Abstract

We investigated the inotropic effect of SCH00013 (4,5-dihydro-6-[1-[2-hydroxy-2-(4-cyanophenyl)ethyl]-1,2,5,6-tetrahydropyrido-4-yl]pyridazin-3(2H)-one) on isolated dog and rabbit ventricular muscles and in indo-1 loaded rabbit ventricular cardiomyocytes. SCH00013 elicited a positive inotropic effect in a concentration-dependent manner (10⁻⁶ to 10⁻⁴ M) in both species in the presence of bupranolol. The positive inotropic effects of 10⁻⁴ M SCH00013 on the dog and rabbit were 38% and 29% of the maximal response to isoproterenol. SCH00013 did not alter the rate of beating in isolated rabbit right atria.

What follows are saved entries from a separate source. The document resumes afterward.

Lemma after_rank (i j : nat) :
  i < List.length vectors -> j < List.length vectors ->
  result_after documents vectors q i j
  = (result_rank documents vectors q i <? result_rank documents vectors q j)%Z.
Proof.
  intros Hi Hj. unfold result_after, by_similarity, result_rank.
  apply NumberFacts.sub_positive_key; now apply result_not_NaN.
Qed.

Lemma descending_at_least (i j : nat) :
  i < List.length vectors -> j < List.length vectors ->
  descending (result_rank documents vectors q) i j ->
  at_least (entry documents vectors q i) (entry documents vectors q j).
Proof.
  intros Hi Hj Hdesc. unfold at_least.
  rewrite NumberFacts.leb_key by now apply result_not_NaN.
  now apply Z.leb_le.
Qed.

Lemma ranking_In (i : nat) :
  In i (ranking documents vectors q) <-> i < List.length vectors.
Proof.
  unfold ranking. rewrite sort_In, in_seq. lia.
Qed.

Lemma ranking_NoDup : NoDup (ranking documents vectors q).
Proof.
  apply (Permutation_NoDup (l := seq 0 (List.length vectors))); [|apply seq_NoDup].
  symmetry. apply sort_permutation.
Qed.

Lemma ranking_length : List.length (ranking documents vectors q) = List.length vectors.
Proof.
  unfold ranking. rewrite (Permutation_length (sort_permutation _ _)).
  apply length_seq.
Qed.

Lemma ranking_descending :
  StronglySorted (descending (result_rank documents vectors q)) (ranking documents vectors q).
Proof.
  apply sort_descending. intros i j Hi Hj.
  apply in_seq in Hi, Hj. apply after_rank; lia.
Qed.

Lemma sorted_results :
  sort by_similarity (map (entry documents vectors q) (seq 0 (List.length vectors)))
  = map (entry documents vectors q) (ranking documents vectors q).
Proof.
  exact (sort_map (entry documents vectors q) by_similarity (seq 0 (List.length vectors))).
Qed.

End Ranking.
(** * A shallow embedding of the TeMoto action engine's graph executor

    The development follows the C++ sources [umrf.cpp], [action_base.h]
    and [action_executor.cpp].  Mutable objects become explicit states,
    C++ exceptions become the [Thrown] outcome of a small state and
    exception monad, [std::map] and [std::set] become [gmap] and [gset]
    iterated in ascending key order, and [unsigned int] becomes [N] with
    the wrap-around of the only arithmetic on it (the id counter) written
    out.  Console output ([TEMOTO_PRINT], [std::cout]) and the reentrant
    locks are not modelled: every function below runs the body it has
    under its lock guards, as one atomic step. *)

From Stdlib Require Import NArith DecimalString.
From stdpp Require Import gmap strings list fin_maps sorting.

Local Open Scope N_scope.
Local Open Scope string_scope.

(* ===================================================================== *)
(** * Exceptions and the state-and-exception monad                        *)
(* ===================================================================== *)

Module Temoto.

(** One frame of a [TemotoErrorStack]: the layer that raised or forwarded
    the error, and its message. *)
Record ErrorFrame := mkFrame { frame_origin : string; frame_message : string }.

(** The two exception classes the engine's catch clauses distinguish. *)
Inductive Exception :=
| TemotoErrorStack (stack : list ErrorFrame)
| StdException (what : string).

(** Modelled from the spec: the macro [CREATE_TEMOTO_ERROR_STACK] of
    [temoto_error.h], which is not among the sources.  It builds an error
    stack of one frame recording the raising layer and the message. *)
Definition CREATE_TEMOTO_ERROR_STACK (origin message : string) : Exception :=
  TemotoErrorStack [mkFrame origin message].

(** Modelled from the spec: the macro [FORWARD_TEMOTO_ERROR_STACK] of
    [temoto_error.h]: "each layer that re-raises prepends a frame". *)
Definition FORWARD_TEMOTO_ERROR_STACK (origin : string) (stack : list ErrorFrame)
  : Exception :=
  TemotoErrorStack (mkFrame origin "" :: stack).

(** A call on a mutable object of type [S] either returns a value or
    throws; in both cases the mutations made so far stay. *)
Inductive Outcome (A S : Type) :=
| Returned (a : A) (s : S)
| Thrown (e : Exception) (s : S).
Arguments Returned {A S} a s.
Arguments Thrown {A S} e s.

Definition Exec (S A : Type) : Type := S → Outcome A S.

Definition ret {S A} (a : A) : Exec S A := λ s, Returned a s.

Definition throw {S A} (e : Exception) : Exec S A := λ s, Thrown e s.

Definition bind {S A B} (m : Exec S A) (k : A → Exec S B) : Exec S B :=
  λ s, match m s with
       | Returned a s' => k a s'
       | Thrown e s' => Thrown e s'
       end.

Definition get {S} : Exec S S := λ s, Returned s s.

Definition modify {S} (f : S → S) : Exec S unit := λ s, Returned tt (f s).

(** [try m catch handler]: the handler runs on the state the throw left. *)
Definition try_catch {S A} (m : Exec S A) (handler : Exception → Exec S A)
  : Exec S A :=
  λ s, match m s with
       | Returned a s' => Returned a s'
       | Thrown e s' => handler e s'
       end.

(** A range-based [for] whose body may throw. *)
Fixpoint for_each {S B} (body : B → Exec S unit) (l : list B) : Exec S unit :=
  match l with
  | [] => ret tt
  | x :: rest => bind (body x) (λ _, for_each body rest)
  end.

Definition state_of {A S} (o : Outcome A S) : S :=
  match o with Returned _ s => s | Thrown _ s => s end.

Definition has_thrown {A S} (o : Outcome A S) : bool :=
  match o with Returned _ _ => false | Thrown _ _ => true end.

(** [m] keeps [I]: started in a state of [I] it leaves a state of [I],
    whether it returns or throws. *)
Definition keeps {S A} (I : S → Prop) (m : Exec S A) : Prop :=
  ∀ s, I s → I (state_of (m s)).

End Temoto.
Export Temoto.

Declare Scope exec_scope.
Delimit Scope exec_scope with exec.
Notation "x <- m ;; k" := (bind m (λ x, k))
  (at level 100, m at next level, right associativity) : exec_scope.
Notation "m ;;; k" := (bind m (λ _, k))
  (at level 100, right associativity) : exec_scope.

(** Ascending iteration over the keys of a [std::map] or the elements of a
    [std::set]. *)
Definition string_le (a b : string) : Prop := String.leb a b = true.

Global Instance string_le_dec : RelDecision string_le.
Proof. intros a b. unfold string_le. apply _. Defined.

Definition ascending (s : gset N) : list N := merge_sort N.le (elements s).

Definition ascending_names (s : gset string) : list string :=
  merge_sort string_le (elements s).

(** [std::to_string] on an [unsigned int]. *)
Definition to_string (n : N) : string := NilEmpty.string_of_uint (N.to_uint n).

(* ===================================================================== *)
(** * Action parameters                                                   *)
(* ===================================================================== *)

Module ActionParameters.

(** Modelled from the spec: [ActionParameters::ParameterContainer] of
    [action_parameters.h], which is not among the sources.  A parameter is
    the tuple (name, type, required, updatable, allowed_values, data); the
    bag is a [std::set] ordered by name, so a bag is a finite map from the
    name to the other five fields. *)
Record ParameterBody := mkParam {
  pc_type : string;
  pc_required : bool;
  pc_updatable : bool;
  pc_allowed : gset string;
  pc_data : string;   (* opaque bytes; empty when the parameter has no data *)
}.

Definition ParameterContainer : Type := string * ParameterBody.

Definition getName (p : ParameterContainer) : string := p.1.
Definition isRequired (p : ParameterContainer) : bool := pc_required p.2.
Definition isUpdatable (p : ParameterContainer) : bool := pc_updatable p.2.
Definition getDataSize (p : ParameterContainer) : nat := String.length (pc_data p.2).

(** Modelled from the spec: structural-no-update equality, "everything
    except data and updatable". *)
Definition isEqualNoDataNoUpdate (p q : ParameterContainer) : bool :=
  bool_decide (p.1 = q.1)
  && bool_decide (pc_type p.2 = pc_type q.2)
  && bool_decide (pc_required p.2 = pc_required q.2)
  && bool_decide (pc_allowed p.2 = pc_allowed q.2).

In indo-1 loaded rabbit ventricular cardiomyocytes, SCH00013 at 10⁻⁴ M increased the systolic cell shortening by 52% above the base-line value in association with an insignificant increase in the systolic fluorescence ratio by 15% above the control. SCH00013 shifted the relationship between the Ca⁺⁺transients and cell shortening to the left as compared with that of elevation of [Ca⁺⁺]_o. In the dog and rabbit ventricular muscles, carbachol partially inhibited the positive inotropic effect of SCH00013. SCH00013 did not affect the positive inotropic effect of isoproterenol at 3 × 10⁻⁶ M, but enhanced it at 3 × 10⁻⁵ M. These results indicate that SCH00013 is a cardiotonic agent that primarily acts via an increase in myofibrillar Ca⁺⁺ sensitivity with a moderate contribution of the cAMP-dependent mechanism at higher concentrations. SCH00013 has no chronotropic activity. The pharmacological profile of SCH00013 implies that the compound may be a promising cardiotonic agent for the treatment of congestive heart failure.